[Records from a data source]
(* ===== verification/Pricing.v ===== *)
(** * Pricing and cost

    [service.rs]: normalizing provider usage, resolving the pricing SKU of a
    request, and the fixed-point cost of the usage under it.  Money and tokens
    are [i64]; the per-million product is exact in [i128]. *)

From stdpp Require Import pretty.
From S2P Require Import Prelude Order Text Domain Json Usage.

(** ** Strings *)

Definition star : Ascii.ascii := Ascii.ascii_of_nat 42.

(** [chars().filter(|ch| *ch != '*').count()]: characters are the bytes that
    are not UTF-8 continuation bytes. *)
Fixpoint count_plain_chars (s : string) : Z :=
  match s with
  | EmptyString => 0
  | String c s' =>
      (if (N.land (Ascii.N_of_ascii c) 192 =? 128)%N || (c ==? star) then 0 else 1)
      + count_plain_chars s'
  end%Z.

(** [split_at(find('*'))] without the star. *)
Fixpoint split_star (s : string) : option (string * string) :=
  match s with
  | EmptyString => None
  | String c s' =>
      if c ==? star then Some (EmptyString, s')
      else match split_star s' with
           | Some (pre, suf) => Some (String c pre, suf)
           | None => None
           end
  end.

(** ** SKUs *)

Module PricingSkuRecord.
Record t {V : Type} : Type := mk {
  pricing_sku_id : string;
  tenant_id : string;
  organization_id : option string;
  name : string;
  currency : string;
  unit_name : string;
  model_id_patterns : list string;
  provider_endpoint_patterns : list string;
  pricing_document : V;
  pricing_version : Z;
  effective_from : DateTime;
  effective_until : option DateTime;
  is_preset : bool;
  status : ResourceStatus.t;
  resource_version : Z;
  schema_version : Z;
  created_by : string;
  created_at : DateTime;
  updated_at : DateTime;
}.
Arguments t V : clear implicits.
Arguments mk {V}.
End PricingSkuRecord.

Definition pricing_pattern_matches (pattern value : string) : bool :=
  if (pattern ==? "*") || (pattern ==? value) then true
  else match split_star pattern with
       | None => false
       | Some (prefix, suffix) => starts_with prefix value && ends_with suffix value
       end.

Definition pricing_patterns_match (patterns : list string) (value : string) : bool :=
  existsb (λ pattern, pricing_pattern_matches (trim pattern) value) patterns.

(** [Iterator::min_by]: the first of the minimal elements. *)
Fixpoint min_by_from {A} (c : A → A → comparison) (best : A) (l : list A) : A :=
  match l with
  | [] => best
  | x :: l' => min_by_from c (match c best x with Gt => x | _ => best end) l'
  end.
Definition min_by {A} (c : A → A → comparison) (l : list A) : option A :=
  match l with [] => None | x :: l' => Some (min_by_from c x l') end.

Definition fixed_per_million_cost (units price_per_million : Z) (rounding_mode : string) : Z :=
  let raw := (units * price_per_million)%Z in
  let value :=
    if rounding_mode ==? "floor_per_event" then Z.quot raw 1000000
    else if (raw =? 0)%Z then 0%Z
    else Z.quot (raw + 1000000 - 1) 1000000 in
  if ((i64_min <=? value) && (value <=? i64_max))%Z then value else i64_max.

Section pricing.
Context {V : Type} `{JsonLibrary V}.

• [Required action]
Copy exactly, please, the span of lines that begins at the line with "None => None" and ends at the last line of the data, both included.

• [Answer for this exercise]
           | None => None
           end
  end.

(** ** SKUs *)

Module PricingSkuRecord.
Record t {V : Type} : Type := mk {
  pricing_sku_id : string;
  tenant_id : string;
  organization_id : option string;
  name : string;
  currency : string;
  unit_name : string;
  model_id_patterns : list string;
  provider_endpoint_patterns : list string;
  pricing_document : V;
  pricing_version : Z;
  effective_from : DateTime;
  effective_until : option DateTime;
  is_preset : bool;
  status : ResourceStatus.t;
  resource_version : Z;
  schema_version : Z;
  created_by : string;
  created_at : DateTime;
  updated_at : DateTime;
}.
Arguments t V : clear implicits.
Arguments mk {V}.
End PricingSkuRecord.

Definition pricing_pattern_matches (pattern value : string) : bool :=
  if (pattern ==? "*") || (pattern ==? value) then true
  else match split_star pattern with
       | None => false
       | Some (prefix, suffix) => starts_with prefix value && ends_with suffix value
       end.

Definition pricing_patterns_match (patterns : list string) (value : string) : bool :=
  existsb (λ pattern, pricing_pattern_matches (trim pattern) value) patterns.

(** [Iterator::min_by]: the first of the minimal elements. *)
Fixpoint min_by_from {A} (c : A → A → comparison) (best : A) (l : list A) : A :=
  match l with
  | [] => best
  | x :: l' => min_by_from c (match c best x with Gt => x | _ => best end) l'
  end.
Definition min_by {A} (c : A → A → comparison) (l : list A) : option A :=
  match l with [] => None | x :: l' => Some (min_by_from c x l') end.

Definition fixed_per_million_cost (units price_per_million : Z) (rounding_mode : string) : Z :=
  let raw := (units * price_per_million)%Z in
  let value :=
    if rounding_mode ==? "floor_per_event" then Z.quot raw 1000000
    else if (raw =? 0)%Z then 0%Z
    else Z.quot (raw + 1000000 - 1) 1000000 in
  if ((i64_min <=? value) && (value <=? i64_max))%Z then value else i64_max.

Section pricing.
Context {V : Type} `{JsonLibrary V}.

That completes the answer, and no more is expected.